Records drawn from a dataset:
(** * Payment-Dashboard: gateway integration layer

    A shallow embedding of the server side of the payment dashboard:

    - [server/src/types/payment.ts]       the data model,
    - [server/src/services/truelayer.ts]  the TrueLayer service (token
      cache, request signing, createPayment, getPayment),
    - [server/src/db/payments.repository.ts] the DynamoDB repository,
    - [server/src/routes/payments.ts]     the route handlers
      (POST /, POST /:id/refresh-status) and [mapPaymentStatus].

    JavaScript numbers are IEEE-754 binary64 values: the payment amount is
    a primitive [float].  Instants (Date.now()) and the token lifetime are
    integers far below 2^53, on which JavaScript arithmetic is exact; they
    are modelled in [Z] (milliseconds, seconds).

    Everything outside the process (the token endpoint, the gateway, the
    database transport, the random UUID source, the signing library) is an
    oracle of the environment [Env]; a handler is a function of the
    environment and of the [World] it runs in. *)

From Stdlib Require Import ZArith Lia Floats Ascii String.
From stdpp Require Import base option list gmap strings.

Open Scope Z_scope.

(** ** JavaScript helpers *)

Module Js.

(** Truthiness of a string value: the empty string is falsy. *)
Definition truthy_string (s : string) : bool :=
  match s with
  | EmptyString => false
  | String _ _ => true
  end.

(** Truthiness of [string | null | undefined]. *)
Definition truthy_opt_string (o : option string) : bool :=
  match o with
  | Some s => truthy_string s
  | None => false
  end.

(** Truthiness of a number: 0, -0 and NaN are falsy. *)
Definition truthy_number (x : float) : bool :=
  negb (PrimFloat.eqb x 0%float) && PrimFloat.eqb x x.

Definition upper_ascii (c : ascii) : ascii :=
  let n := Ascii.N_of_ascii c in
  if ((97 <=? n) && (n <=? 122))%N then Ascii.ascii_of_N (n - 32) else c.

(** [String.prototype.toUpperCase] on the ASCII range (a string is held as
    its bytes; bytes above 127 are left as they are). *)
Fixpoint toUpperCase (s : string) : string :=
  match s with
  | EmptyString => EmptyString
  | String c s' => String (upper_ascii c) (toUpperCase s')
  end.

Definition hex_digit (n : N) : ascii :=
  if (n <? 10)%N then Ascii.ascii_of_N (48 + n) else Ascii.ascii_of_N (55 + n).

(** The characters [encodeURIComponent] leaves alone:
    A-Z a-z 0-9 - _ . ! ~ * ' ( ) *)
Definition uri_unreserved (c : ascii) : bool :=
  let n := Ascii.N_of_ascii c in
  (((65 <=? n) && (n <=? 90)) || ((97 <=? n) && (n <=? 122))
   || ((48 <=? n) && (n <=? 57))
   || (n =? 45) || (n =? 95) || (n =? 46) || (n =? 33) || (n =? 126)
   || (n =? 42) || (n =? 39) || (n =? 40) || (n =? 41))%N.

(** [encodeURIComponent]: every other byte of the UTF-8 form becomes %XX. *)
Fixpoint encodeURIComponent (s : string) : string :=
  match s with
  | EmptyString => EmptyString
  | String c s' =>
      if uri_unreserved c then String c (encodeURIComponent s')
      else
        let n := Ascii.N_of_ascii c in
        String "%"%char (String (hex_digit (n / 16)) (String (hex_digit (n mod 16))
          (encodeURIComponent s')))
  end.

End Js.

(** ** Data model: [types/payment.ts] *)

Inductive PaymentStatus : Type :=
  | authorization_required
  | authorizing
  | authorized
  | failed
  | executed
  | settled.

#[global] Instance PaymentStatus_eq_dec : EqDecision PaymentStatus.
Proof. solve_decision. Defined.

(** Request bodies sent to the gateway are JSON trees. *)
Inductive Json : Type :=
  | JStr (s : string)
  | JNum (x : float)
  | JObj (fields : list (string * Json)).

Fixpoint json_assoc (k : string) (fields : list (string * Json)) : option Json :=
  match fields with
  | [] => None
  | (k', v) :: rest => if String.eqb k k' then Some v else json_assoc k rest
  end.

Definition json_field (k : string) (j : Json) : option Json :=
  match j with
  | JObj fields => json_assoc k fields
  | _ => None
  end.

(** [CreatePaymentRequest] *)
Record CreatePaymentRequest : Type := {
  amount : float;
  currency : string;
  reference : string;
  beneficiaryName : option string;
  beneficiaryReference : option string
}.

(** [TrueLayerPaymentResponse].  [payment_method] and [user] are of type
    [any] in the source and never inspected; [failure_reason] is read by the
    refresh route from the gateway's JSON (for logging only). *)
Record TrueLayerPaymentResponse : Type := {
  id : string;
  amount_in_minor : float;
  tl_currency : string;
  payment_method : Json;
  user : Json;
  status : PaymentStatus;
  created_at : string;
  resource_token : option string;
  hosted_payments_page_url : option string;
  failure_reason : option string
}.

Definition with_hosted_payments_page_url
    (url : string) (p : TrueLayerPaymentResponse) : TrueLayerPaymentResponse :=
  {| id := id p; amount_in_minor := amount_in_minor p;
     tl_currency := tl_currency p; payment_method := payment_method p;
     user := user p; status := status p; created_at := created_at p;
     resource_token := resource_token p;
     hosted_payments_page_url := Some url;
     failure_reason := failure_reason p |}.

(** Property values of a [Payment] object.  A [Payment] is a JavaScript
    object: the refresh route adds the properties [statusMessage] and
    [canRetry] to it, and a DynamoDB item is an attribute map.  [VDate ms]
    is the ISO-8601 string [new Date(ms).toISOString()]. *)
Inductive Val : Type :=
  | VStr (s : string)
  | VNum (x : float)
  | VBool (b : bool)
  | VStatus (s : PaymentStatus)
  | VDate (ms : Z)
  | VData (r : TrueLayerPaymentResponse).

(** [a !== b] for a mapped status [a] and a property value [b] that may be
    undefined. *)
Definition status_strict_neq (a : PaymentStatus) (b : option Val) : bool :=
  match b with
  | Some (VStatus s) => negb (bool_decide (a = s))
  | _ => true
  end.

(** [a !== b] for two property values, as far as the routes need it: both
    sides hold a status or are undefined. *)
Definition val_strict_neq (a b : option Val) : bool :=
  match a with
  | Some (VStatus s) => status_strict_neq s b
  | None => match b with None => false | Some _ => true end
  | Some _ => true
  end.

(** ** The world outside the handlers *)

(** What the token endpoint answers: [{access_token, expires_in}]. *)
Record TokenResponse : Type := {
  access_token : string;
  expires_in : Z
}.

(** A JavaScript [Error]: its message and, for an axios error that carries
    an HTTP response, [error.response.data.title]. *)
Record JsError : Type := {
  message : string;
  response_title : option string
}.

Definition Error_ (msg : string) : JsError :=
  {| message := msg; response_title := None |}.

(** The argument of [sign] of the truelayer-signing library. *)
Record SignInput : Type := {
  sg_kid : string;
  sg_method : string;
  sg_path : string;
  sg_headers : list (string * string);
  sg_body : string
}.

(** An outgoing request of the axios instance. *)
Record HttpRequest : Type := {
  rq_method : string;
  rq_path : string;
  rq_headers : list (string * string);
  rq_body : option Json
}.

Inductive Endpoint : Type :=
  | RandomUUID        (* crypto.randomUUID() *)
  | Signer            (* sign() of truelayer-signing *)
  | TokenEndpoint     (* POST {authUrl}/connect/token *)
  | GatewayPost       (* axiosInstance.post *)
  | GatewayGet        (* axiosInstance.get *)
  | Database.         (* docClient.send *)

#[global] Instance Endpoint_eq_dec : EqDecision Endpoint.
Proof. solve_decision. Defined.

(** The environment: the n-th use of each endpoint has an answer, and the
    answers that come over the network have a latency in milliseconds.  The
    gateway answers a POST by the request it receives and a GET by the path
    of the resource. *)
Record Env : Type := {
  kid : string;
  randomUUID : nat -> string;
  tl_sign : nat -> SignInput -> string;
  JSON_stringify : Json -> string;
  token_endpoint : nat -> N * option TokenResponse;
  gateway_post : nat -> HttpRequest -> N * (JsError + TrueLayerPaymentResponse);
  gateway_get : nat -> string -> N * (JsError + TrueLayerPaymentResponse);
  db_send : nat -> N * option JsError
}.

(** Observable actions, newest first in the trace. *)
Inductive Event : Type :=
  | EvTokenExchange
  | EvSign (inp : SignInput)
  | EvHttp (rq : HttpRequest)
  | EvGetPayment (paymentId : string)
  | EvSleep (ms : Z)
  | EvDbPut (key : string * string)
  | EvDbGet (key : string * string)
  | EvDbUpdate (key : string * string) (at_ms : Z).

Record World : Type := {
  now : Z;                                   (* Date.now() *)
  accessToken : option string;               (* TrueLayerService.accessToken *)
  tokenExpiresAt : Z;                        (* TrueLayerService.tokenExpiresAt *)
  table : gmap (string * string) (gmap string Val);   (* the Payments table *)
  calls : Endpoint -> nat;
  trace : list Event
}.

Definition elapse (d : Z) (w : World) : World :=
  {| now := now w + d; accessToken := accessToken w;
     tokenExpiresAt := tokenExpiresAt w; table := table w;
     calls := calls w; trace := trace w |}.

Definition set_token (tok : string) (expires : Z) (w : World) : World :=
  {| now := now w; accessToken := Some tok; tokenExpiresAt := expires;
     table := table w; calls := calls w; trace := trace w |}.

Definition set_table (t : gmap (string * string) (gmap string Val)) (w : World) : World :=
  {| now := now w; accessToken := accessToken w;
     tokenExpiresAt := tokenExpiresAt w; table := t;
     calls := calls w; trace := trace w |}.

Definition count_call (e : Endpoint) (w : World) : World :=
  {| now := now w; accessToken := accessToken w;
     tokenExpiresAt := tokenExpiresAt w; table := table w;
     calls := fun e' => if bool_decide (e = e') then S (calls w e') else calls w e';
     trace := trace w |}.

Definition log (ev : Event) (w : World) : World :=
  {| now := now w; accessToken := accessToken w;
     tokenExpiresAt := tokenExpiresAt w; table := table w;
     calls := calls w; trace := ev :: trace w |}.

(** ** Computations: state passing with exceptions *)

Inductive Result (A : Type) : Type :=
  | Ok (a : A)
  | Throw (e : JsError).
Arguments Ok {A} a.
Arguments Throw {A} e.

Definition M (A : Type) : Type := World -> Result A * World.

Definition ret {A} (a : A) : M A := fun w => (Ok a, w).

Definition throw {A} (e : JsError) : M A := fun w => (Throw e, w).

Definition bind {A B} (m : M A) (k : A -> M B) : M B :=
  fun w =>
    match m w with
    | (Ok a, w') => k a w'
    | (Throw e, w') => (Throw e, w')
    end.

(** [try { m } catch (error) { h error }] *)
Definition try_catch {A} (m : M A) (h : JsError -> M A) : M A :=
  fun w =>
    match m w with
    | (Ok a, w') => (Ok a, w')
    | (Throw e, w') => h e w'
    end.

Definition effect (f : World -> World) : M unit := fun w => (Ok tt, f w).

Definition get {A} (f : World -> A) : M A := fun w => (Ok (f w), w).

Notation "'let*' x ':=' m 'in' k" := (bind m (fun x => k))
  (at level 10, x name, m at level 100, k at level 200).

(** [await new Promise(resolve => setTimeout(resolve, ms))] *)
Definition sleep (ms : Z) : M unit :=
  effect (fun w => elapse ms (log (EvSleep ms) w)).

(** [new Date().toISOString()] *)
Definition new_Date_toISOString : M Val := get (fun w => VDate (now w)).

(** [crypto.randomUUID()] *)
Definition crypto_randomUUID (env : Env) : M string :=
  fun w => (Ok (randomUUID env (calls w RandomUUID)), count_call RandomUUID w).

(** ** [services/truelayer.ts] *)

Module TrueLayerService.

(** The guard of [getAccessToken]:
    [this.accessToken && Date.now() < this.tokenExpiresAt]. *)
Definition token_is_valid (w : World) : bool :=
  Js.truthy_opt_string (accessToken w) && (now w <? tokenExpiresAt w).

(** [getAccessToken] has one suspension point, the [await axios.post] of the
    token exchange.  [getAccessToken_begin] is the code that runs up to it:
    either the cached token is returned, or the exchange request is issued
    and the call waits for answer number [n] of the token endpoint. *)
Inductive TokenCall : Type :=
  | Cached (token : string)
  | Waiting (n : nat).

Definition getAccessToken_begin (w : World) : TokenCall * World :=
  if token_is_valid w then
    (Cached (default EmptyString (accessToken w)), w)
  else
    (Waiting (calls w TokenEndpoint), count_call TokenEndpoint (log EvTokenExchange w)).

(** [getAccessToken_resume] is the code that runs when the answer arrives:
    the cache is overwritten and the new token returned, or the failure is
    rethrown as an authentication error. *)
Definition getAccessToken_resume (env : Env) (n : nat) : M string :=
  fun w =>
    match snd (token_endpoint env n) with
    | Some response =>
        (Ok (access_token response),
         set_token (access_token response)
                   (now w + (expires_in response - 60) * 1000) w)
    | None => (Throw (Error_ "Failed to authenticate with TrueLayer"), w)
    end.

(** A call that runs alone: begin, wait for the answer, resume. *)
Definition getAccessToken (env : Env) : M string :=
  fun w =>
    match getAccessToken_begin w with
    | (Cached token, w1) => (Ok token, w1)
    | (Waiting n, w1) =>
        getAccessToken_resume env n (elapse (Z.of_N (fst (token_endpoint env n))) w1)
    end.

...

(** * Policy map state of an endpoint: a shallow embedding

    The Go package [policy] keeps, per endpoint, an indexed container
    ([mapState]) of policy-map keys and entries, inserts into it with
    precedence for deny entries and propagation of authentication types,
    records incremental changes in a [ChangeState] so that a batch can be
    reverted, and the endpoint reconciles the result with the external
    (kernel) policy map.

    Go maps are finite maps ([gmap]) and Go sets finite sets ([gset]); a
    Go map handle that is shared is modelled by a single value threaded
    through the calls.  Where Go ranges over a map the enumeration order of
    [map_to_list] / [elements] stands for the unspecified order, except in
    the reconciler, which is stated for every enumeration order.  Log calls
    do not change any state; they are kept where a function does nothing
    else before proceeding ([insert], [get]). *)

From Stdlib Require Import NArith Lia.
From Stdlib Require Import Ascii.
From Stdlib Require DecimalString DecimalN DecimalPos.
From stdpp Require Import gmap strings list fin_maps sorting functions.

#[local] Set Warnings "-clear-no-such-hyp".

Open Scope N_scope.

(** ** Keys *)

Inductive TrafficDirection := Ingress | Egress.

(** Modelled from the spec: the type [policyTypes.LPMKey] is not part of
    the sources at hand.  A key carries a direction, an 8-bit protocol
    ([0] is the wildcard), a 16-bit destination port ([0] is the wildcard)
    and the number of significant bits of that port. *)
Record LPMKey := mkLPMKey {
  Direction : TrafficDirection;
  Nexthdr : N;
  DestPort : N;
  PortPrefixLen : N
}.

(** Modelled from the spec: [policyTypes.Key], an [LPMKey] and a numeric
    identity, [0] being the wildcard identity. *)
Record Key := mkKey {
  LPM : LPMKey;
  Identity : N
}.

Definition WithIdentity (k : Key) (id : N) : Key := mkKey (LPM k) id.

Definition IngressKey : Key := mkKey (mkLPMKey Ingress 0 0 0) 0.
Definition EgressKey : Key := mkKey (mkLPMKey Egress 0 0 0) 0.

# WORK ORDER:
Show the lines of the records above that mention "DynamoDB".

# TASK RESPONSE:
    - [server/src/db/payments.repository.ts] the DynamoDB repository,
    [canRetry] to it, and a DynamoDB item is an attribute map.  [VDate ms]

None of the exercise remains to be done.